The rules for trisection On July 6, Devlin posted his column as well as a draft of an op-ed piece on algebra written for a newspaper. On each subsequent Monday, one of the three trisectors will (1) re-write this column, turning it into a co-authored by Devlin et al., and (2) edit the op-ed piece. Co-authoring the column may range from straightforward editing to wholesale re-writing. The only constraint is that the column must describe the MAA PREP expository writing workshop and the Trisecting Devlin’s Angle project. The Trisectors’ work on the algebra piece however is limited strictly to editing. This part of the exercise aims to illustrate careful editing of an article that is subject to typical newspaper constraints. The title is fixed and the word limit is 400. The goals are to get past the editor, to engage the readers, and to leave editors and readers with a good sense of what algebra and algebraic thinking are. In this exercise, the task is to improve Devlin’s original article. That presents the additional challenge of maintaining the style and voice of the original author while improving on the work itself.


BEERY’S VERSION

Trisecting Devlin’s Angle

Mystery writer Margery Allingham once described a minor character in the novel Dancers in Mourning as a member of the audience who had gotten into the play and who was unabashedly enjoying herself. Fifteen mathematicians “got into the play” at the MAA PREP workshop on expository mathematical writing, held at the MAA Carriage House from June 29 to July 2. Directed by four well-known mathematics writers, Ivars Peterson (workshop organizer), Paul Zorn, Underwood Dudley, and Keith Devlin, participants explored mathematical writing for a wide range of audiences and publications, from MAA journals to local newspapers.

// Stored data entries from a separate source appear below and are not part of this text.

(* ===== verification/HttpResponse.v ===== *)
(** * Web: one response.

    [Web/HttpResponseInternal.h|cpp]: the writer of one response, in its buffered ([Complete]) and its
    streamed form ([Start], [Write], [Finish]), with cancellation.  A transaction selects its wire text in
    the lock ([...Begin]), sends it outside ([SenderSend]) and records the result in the lock again
    ([SendCommit]); [Step] interleaves these with the calls of other threads.  What follows a lock outside
    it (stop sources, the observation, the connection's closing) is part of the step of its lock.  The
    result of [Connection::Send] and the clock are chosen by the environment; failures of allocation are
    left out. *)

From S2P Require Import Prelude CoreError RequestData Charconv HttpParser HttpWire Endpoint ResponseHead.
Import Charconv HttpParser ResponseHead.

Module HttpResponseState.

Definition SendQueueLimitBytes : Z := 1024 * 1024.

(** What the writer uses of [HttpServerOptions]. *)
Record HttpServerOptions : Type := MkOptions {
  maxHeaderBytes : Z;
  maxResponseBodyBytes : Z;
  maxStreamChunkBytes : Z;
  maxTotalSendQueueCapacityBytes : Z;
  handlerTimeout : Z;
  streamIdleTimeout : Z
}.

(** The constant members. *)
Record Config : Type := MkConfig {
  mOptions : HttpServerOptions;
  mHead : bool;
  mRequestClose : bool;
  mConnect : bool;
  mCloseDelimited : bool;
  mPolicyHeaders : Fields
}.

Definition NewConfig (options : HttpServerOptions) (head close connect : bool) (policyHeaders : Fields) (closeDelimited : bool) : Config :=
  MkConfig options head (close || closeDelimited) connect closeDelimited policyHeaders.

Inductive Phase : Type := New | Streaming | Finished | Aborted.

#[global] Instance Phase_eq_dec : EqDecision Phase.
Proof. solve_decision. Defined.

Record State : Type := MkState {
  mPhase : Phase;
  mMode : ResponseBodyMode;
  mLength : Z;
  mWritten : Z;
  mLastWrite : Z;
  mHandlerStarted : Z;
  mClose : bool;
  mSending : bool;
  mWaitsRetired : bool;
  mBlockedWireBytes : Z;
  mReservation : bool;
  mStatus : Z;
  mWaitCancelled : bool;
  mCancelled : bool
}.

Definition NewState (now : Z) : State := MkState New NoBody 0 0 now now false false false 0 true 0 false false.

Definition set_sending (s : State) : State :=
  MkState (mPhase s) (mMode s) (mLength s) (mWritten s) (mLastWrite s) (mHandlerStarted s) (mClose s) true (mWaitsRetired s)
    (mBlockedWireBytes s) (mReservation s) (mStatus s) (mWaitCancelled s) (mCancelled s).

(** The arguments of [SendTransaction]. *)
Record Transaction : Type := MkTransaction {
  tWire : list Z;
  tNext : Phase;
  tMode : ResponseBodyMode;
  tLength : Z;
  tWritten : Z;
  tClose : bool;
  tStatus : Z
}.

Definition MergePolicyHeaders (headers policy : Fields) : Fields :=
  fold_left (fun headers field =>
    let same entry :=
      EqualInsensitive entry.1 field.1
      && (negb (EqualInsensitive field.1 (txt "vary")) || EqualInsensitive entry.2 field.2) in
    if EqualInsensitive field.1 (txt "set-cookie") || negb (existsb same headers) then headers ++ [field] else headers)
    policy headers.

Definition MaxWriteBytes (c : Config) : Z :=
  let maximum := Z.min (maxTotalSendQueueCapacityBytes (mOptions c)) SendQueueLimitBytes in
  Z.min (maxStreamChunkBytes (mOptions c)) (if 32 <? maximum then maximum - 32 else 0).

Definition Fail (code : ErrorCode) : Status := Status.FailWithoutMessage code.

(** The checks every operation starts with. *)
Definition Busy (s : State) : option Status :=
  match mPhase s with
  | Finished | Aborted => Some (Fail Closed)
  | New | Streaming => if mSending s then Some (Fail WouldBlock) else None
  end.

Definition Success2xx (status : Z) : bool := (200 <=? status) && (status <? 300).

(** The locked part of [Start]: a status, or the transaction that [mSending] now stands for. *)
Definition StartBegin (c : Config) (now : Z) (value : HttpResponseHead) (s : State) : (Status + Transaction) * State :=
  match Busy s with
  | Some status => (inl status, s)
  | None =>
      if negb (bool_decide (mPhase s = New)) then (inl (Fail AlreadyExists), s)
      else if mConnect c && Success2xx (status value) then (inl (Fail InvalidArgument), s)
      else
        let head := MkHead (status value) (MergePolicyHeaders (headers value) (mPolicyHeaders c)) (contentLength value)
          (close value || mRequestClose c) in
        match PrepareHead now head (mHead c) (maxHeaderBytes (mOptions c)) (negb (mCloseDelimited c)) with
        | FromStatus status => (inl status, s)
        | FromValue prepared =>
            (inr (MkTransaction (wire prepared) Streaming (mode prepared) (ResponseHead.length prepared) 0
               (close head || bool_decide (mode prepared = CloseDelimited)) (status value)), set_sending s)
        end
  end.

Definition WriteBegin (c : Config) (bytes : list Z) (s : State) : (Status + Transaction) * State :=
  match Busy s with
  | Some status => (inl status, s)
  | None =>
      if negb (bool_decide (mPhase s = Streaming)) then (inl (Fail InvalidArgument), s)
      else if len bytes =? 0 then (inl Status.Ok, s)
      else if bool_decide (mMode s = NoBody) then (inl (Fail InvalidArgument), s)
      else if MaxWriteBytes c <? len bytes then (inl (Fail TooLarge), s)
      else if bool_decide (mMode s = FixedLength) && (wrap64 (mLength s - mWritten s) <? len bytes)
      then (inl (Fail InvalidArgument), s)
      else
        match (if bool_decide (mMode s = Chunked) then EncodeChunk bytes (maxStreamChunkBytes (mOptions c))
               else FromValue bytes) with
        | FromStatus status => (inl status, s)
        | FromValue text =>
            (inr (MkTransaction text Streaming (mMode s) (mLength s) (wrap64 (mWritten s + len bytes)) (mClose s) 0),
             set_sending s)
        end
  end.

Definition FinishBegin (s : State) : (Status + Transaction) * State :=
  match Busy s with
  | Some status => (inl status, s)
  | None =>
      if negb (bool_decide (mPhase s = Streaming)) then (inl (Fail InvalidArgument), s)
      else if bool_decide (mMode s = FixedLength) && negb (mWritten s =? mLength s) then (inl (Fail InvalidArgument), s)
      else
        (inr (MkTransaction (if bool_decide (mMode s = Chunked) then FinalChunk else []) Finished (mMode s) (mLength s)
           (mWritten s) (mClose s) 0), set_sending s)
  end.

Definition CompleteBegin (c : Config) (now : Z) (response : HttpResponse) (s : State) : (Status + Transaction) * State :=
  match Busy s with
  | Some status => (inl status, s)
  | None =>
      if negb (bool_decide (mPhase s = New)) then (inl (Fail AlreadyExists), s)
      else if maxResponseBodyBytes (mOptions c) <? len (respBody response) then (inl (Fail TooLarge), s)
      else if mConnect c && Success2xx (respStatus response) then (inl (Fail InvalidArgument), s)
      else
        let close := respClose response || mRequestClose c in
        let actual := MkResponse (respStatus response) (MergePolicyHeaders (respHeaders response) (mPolicyHeaders c))
          (respBody response) (respClose response) in
        match SerializeResponse now actual (mHead c) close (maxHeaderBytes (mOptions c)) (maxResponseBodyBytes (mOptions c)) with
        | None => (inl (Fail InvalidArgument), s)
        | Some text => (inr (MkTransaction text Finished NoBody 0 0 close (respStatus response)), set_sending s)
        end
  end.

(** The lock after the sending.  [None]: the response was aborted meanwhile, and [Closed] is returned. *)
Definition SendCommit (now : Z) (t : Transaction) (result : Status) (s : State) : option unit * State :=
  let s := MkState (mPhase s) (mMode s) (mLength s) (mWritten s) (mLastWrite s) (mHandlerStarted s) (mClose s) false
    (mWaitsRetired s) (mBlockedWireBytes s) (mReservation s) (mStatus s) (mWaitCancelled s) (mCancelled s) in
  if bool_decide (mPhase s = Aborted) then (None, s)
  else if Status.IsOk result then
    (Some tt, MkState (tNext t) (tMode t) (tLength t) (tWritten t) now (mHandlerStarted s) (tClose t) false (mWaitsRetired s) 0
       (if bool_decide (tNext t = Finished) then false else mReservation s)
       (if tStatus t =? 0 then mStatus s else tStatus t)
       (if bool_decide (tNext t = Finished) then true else mWaitCancelled s) (mCancelled s))
  else if bool_decide (Status.Code result = WouldBlock) then
    (Some tt, MkState (mPhase s) (mMode s) (mLength s) (mWritten s) (mLastWrite s) (mHandlerStarted s) (mClose s) false
       (mWaitsRetired s) (len (tWire t)) (mReservation s) (mStatus s) (mWaitCancelled s) (mCancelled s))
  else (Some tt, s).

(** The second lock of a finished response. *)
Definition Retire (s : State) : State :=
  MkState (mPhase s) (mMode s) (mLength s) (mWritten s) (mLastWrite s) (mHandlerStarted s) (mClose s) (mSending s) true
    (mBlockedWireBytes s) (mReservation s) (mStatus s) (mWaitCancelled s) (mCancelled s).

Definition MarkCancelled (s : State) : bool * State :=
  match mPhase s with
  | Finished | Aborted => (false, s)
  | New | Streaming =>
      (true, MkState Aborted (mMode s) (mLength s) (mWritten s) (mLastWrite s) (mHandlerStarted s) (mClose s) (mSending s)
         (mWaitsRetired s) (mBlockedWireBytes s) false (mStatus s) true true)
  end.

Definition IsFinished (s : State) : bool := bool_decide (mPhase s = Finished) && mWaitsRetired s.
Definition IsAborted (s : State) : bool := bool_decide (mPhase s = Aborted).
Definition ShouldClose (s : State) : bool := mClose s.
Definition HasStarted (s : State) : bool := negb (bool_decide (mPhase s = New)).

Definition TimedOut (c : Config) (now : Z) (handlerDeadline : bool) (s : State) : bool :=
  (handlerDeadline && bool_decide (mPhase s = New) && (handlerTimeout (mOptions c) <=? now - mHandlerStarted s))
  || (bool_decide (mPhase s = Streaming) && (streamIdleTimeout (mOptions c) <=? now - mLastWrite s)).

Definition RestartHandlerDeadline (now : Z) (s : State) : State :=
  MkState (mPhase s) (mMode s) (mLength s) (mWritten s) (mLastWrite s) now (mClose s) (mSending s) (mWaitsRetired s)
    (mBlockedWireBytes s) (mReservation s) (mStatus s) (mWaitCancelled s) (mCancelled s).

(** The bytes [WaitForWriteCapacity] asks the connection for, with a callback. *)
Definition RequiredCapacity (c : Config) (bytes : Z) (s : State) : Result Z :=
  match mPhase s with
  | Finished | Aborted => FromStatus (Fail Closed)
  | New | Streaming =>
      if MaxWriteBytes c <? bytes then FromStatus (Fail TooLarge)
      else if mSending s then FromStatus (Fail WouldBlock)
      else
        FromValue
          (if (bool_decide (mPhase s = New) || (bytes =? 0)) && negb (mBlockedWireBytes s =? 0) then mBlockedWireBytes s
           else if bool_decide (mPhase s = New)
                then Z.min (maxHeaderBytes (mOptions c)) (maxTotalSendQueueCapacityBytes (mOptions c))
           else if bytes =? 0 then 5 else bytes + (if bool_decide (mMode s = Chunked) then 32 else 0))
  end.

Drawing on their many years of experience in mathematical writing and editing, the four workshop leaders gave a number of presentations on the writing, editing, and publication process, from the overall structure of an article or book down to the fine details of copy editing and punctuation. As useful as these sessions were, everyone agreed that the most valuable part of the workshop was the time allotted to intensive group editing sessions, where the participants broke into groups of three or four, each with one of the leaders, to edit drafts of articles or books they were working on.

Participants’ writing projects ranged from journal articles to children’s books. For instance, the Devlin group consisted of three mathematicians interested in writing for general audiences, but each had a different focus. Katherine Socha, of St. Mary’s College of Maryland, worked on a co-authored book on fractions for parents, teachers, and children. Janet Beery, from the University of Redlands in California, was working on an article about the history of mathematics for high school teachers. Monica Neagoy, an independent scholar and author from the Washington DC area, worked on an algebra book for parents and teachers. Neagoy also gets major ninja props (translation: emphatic kudos) for the great title of this month’s column. Keith Devlin’s job was to both guide and participate in the editing process.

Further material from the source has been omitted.